ASSIGNMENT = Each line from the one containing "Proof. rewrite (usd_text_is_exact" to the end of the records below should be restated word for word; please leave out all other lines.

DATA =
(** Amounts are shown exactly: with six decimals, the text of an amount below
    [2^50] base units is its sign and its exact decimal digits. *)
Theorem usd_text_is_exact (amount : Z) :
  Z.abs amount < 2 ^ 50 →
  formatUsd amount 6 =
    Ok ((if amount <? 0 then "-" else "") +:+ "$" +:+ print_decimals 6 (Z.abs amount)).
Proof.
  intros Ha. unfold formatUsd. set (a := if amount <? 0 then - amount else amount).
  assert (Hab : a = Z.abs amount) by (unfold a; destruct (Z.ltb_spec amount 0); lia).
  rewrite Hab. clearbody a. subst a. set (a := Z.abs amount) in *.
  assert (0 ≤ a) by (unfold a; lia). unfold toUsdNumber. rewrite (proj2 (Z.ltb_ge a 0)) by done.
  rewrite Z.quot_div_nonneg, Z.rem_mod_nonneg by (unfold STABLECOIN_USD_FACTOR; lia).
  pose proof (Z.div_mod a 1000000 ltac:(lia)) as Hdm.
  pose proof (Z.mod_pos_bound a 1000000 ltac:(lia)) as Hf.
  unfold STABLECOIN_USD_FACTOR. set (w := a / 1000000) in *. set (f := a mod 1000000) in *.
  destruct (dollars_close w f) as (m & e & m1 & e1 & -> & He & He1 & Hm & Hm1 & B1 & B2 & _ & _);
    [lia | lia |].
  assert (Hr : round_decimals 6 (Finite m1 e1) = Some a).
  { unfold round_decimals. destruct (double_frac m1 e1 He1) as [-> ->].
    pose proof (pow2_pos e He). pose proof (pow2_pos e1 He1).
    assert (Hc : 2 * Z.abs (m1 * 1000000 - a * 2 ^ (- e1)) < 2 ^ (- e1))
      by (apply (dollars_units a w f m m1 (2 ^ (- e))); try done; lia).
    set (P := 2 ^ (- e1)) in *. change (10 ^ Z.of_nat 6) with 1000000. f_equal. symmetry.
    apply (Z.div_unique _ _ a (2 * (m1 * 1000000) + P - 2 * P * a)); lia. }
  cbn [mbind result_bind]. unfold format_currency. rewrite Hr.
  by destruct (amount <? 0).
Qed.

Lemma usd_text_is_exact_witness :
  formatUsd (-1234567890123) 6 = Ok "-$1,234,567.890123".
Proof. rewrite (usd_text_is_exact (-1234567890123)) by lia. vm_compute. reflexivity. Defined.

(** At the magnitudes the comment calls safe, digits are wrong. *)
Example usd_text_drifts : formatUsd (2 ^ 63 + 1) 6 = Ok "$9,223,372,036,854.775391".
Proof. vm_compute. reflexivity. Qed.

TASK RESULT =
Proof. rewrite (usd_text_is_exact (-1234567890123)) by lia. vm_compute. reflexivity. Defined.

(** At the magnitudes the comment calls safe, digits are wrong. *)
Example usd_text_drifts : formatUsd (2 ^ 63 + 1) 6 = Ok "$9,223,372,036,854.775391".
Proof. vm_compute. reflexivity. Qed.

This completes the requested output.